日本海にグッと拳を振り上げたような形で突き出る能登半島、その先端近くに位置するのが輪島です。輪島は、奈良時代後期から平安時代初期に起源を持つ朝市と共に、その精緻な技術と美意識で日本のみならず、世界を魅了する漆器、輪島塗の生産地として知られています。

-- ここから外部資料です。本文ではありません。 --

(* ===== verification/WorkTurn.v ===== *)
(** * One turn of a Work Process: [src/work_step/turning.rs], [src/work_step/acts.rs], [src/work_step/running.rs]

    A Message bound for a Work Process claimed, its Instance read from the
    Ledger, the unit advanced and its acts carried out until it waits or
    ends, and all of it handed on in one write ([turn]). The unit itself
    ([process::Flow]), what its work on a Message makes (an assignment, a
    unit's call, a split), and the records of Messages and Instances are
    parameters; what it publishes is opened, placed, held and lined up as a
    Publication's is ([Pickup.holding], [Sequence.places]). The events yet
    to take are a queue: the source pops the last of its vector and puts the
    next in at its front. The loop's fuel is one turn for each act a turn may
    carry out and two more, which [turn_returns] shows enough: it answers
    whatever the unit asks. What a split makes is a parameter of the turn,
    [split_whole], which the node gives [debatch] over [Split.whole]. *)

From Stdlib Require Import Ascii String.
From stdpp Require Import base numbers list gmap strings.
From S2P Require Import Prelude Journey Storage Keys Points Sending Sequence.
From S2P Require Import Departure SendStep Pass Pickup.
From S2P Require Import Publication.
From S2P Require StreamLedger Arrival Split.

(** ** What the Ledger keeps of an Instance, and a turn's one write *)

Record InstanceRecord := {
  in_instance : N;
  in_work_process : string;
  in_turns : N;
  in_ended : bool;
  in_body : bytes
}.

Record InstanceWrite := { iw_record : InstanceRecord; iw_over : N }.

Record InstanceKey := { ik_key : N; ik_instance : N }.

Record Turn := {
  t_hand_on : HandOn;
  t_instances : list InstanceWrite;
  t_keys : list InstanceKey;
  t_unkeyed : list InstanceKey
}.

Class WorkStorage (S : Type) := {
  read_instance_key : S → N → S * result (option N) string;
  read_instance : S → N → S * result (option InstanceRecord) string;
  write_turn : S → Turn → S * result bool string
}.

(** ** The flow's events and acts *)

Record Carrying := { a_message : N; a_values : list (string * string); a_keys : list (N * string) }.

Inductive Event :=
  | EventArrived (arrival : Carrying)
  | EventDue
  | EventDone (node : N) (made : list Carrying)
  | EventThrew (node : N) (code reason : string).

Inductive Outcome := OutcomeCompleted | OutcomeFailed (code reason : string).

人口23,000人余りの小さな半農半漁の小さな市に拠点を置き、最もサステナブルで、最も美しい食器や生活道具を世界に送り出す漆芸家、箱瀬淳一さん。箱瀬さんが目指す「未来へ継承するものづくりの姿勢」を伺うべく、編集部は晩秋の「のと里山海道」を一路、輪島に向け車を走らせました。「日本の道100選」にも選ばれたこの自動車専用道路は、なんと無料。金沢駅から大根布ジャンクションで海道に入り、柳田インターチェンジまではほぼ一直線で、左手に雄大な日本海を眺めます。ここから先は半島内陸へと舵を切り、紅葉の美しい里山の風景へと一変。海と山の両方の風景を堪能できる金沢から輪島へのドライブは約2時間、120キロの行程です。
いよいよ輪島に近づくと、黒瓦と格子戸、美しい板張りの壁の家々が現れます。午後の穏やかな日差しを受けた里山と人家が醸し出す風景は、まるで絵画のよう…。箱瀬さんの工房は輪島の中心部、道の駅から10分ほどの小高い場所にありました。
箱瀬淳一 HAKOSE Jun-ichi
漆芸家
1955年石川県輪島市生まれ。
1975年、蒔絵氏田中将氏に師事。5年間の修行ののち、下地職人に再び弟子入り。塗りと蒔絵を使いこなし、世界有数のラグジュアリーブランド等とのコラボレーションを展開する。輪島を活動拠点とし、漆芸家として東京を経由することなく世界に日本の漆文化を伝達・発信する。日本古来の伝統文様、花鳥風月などをモチーフにした蒔絵のみならず、独創的なフォルムや斬新なデザインを積極的に取り込み、日本が誇る「漆器」の持つ自然との共生によって生まれる美を、世界に向かって解き放っている。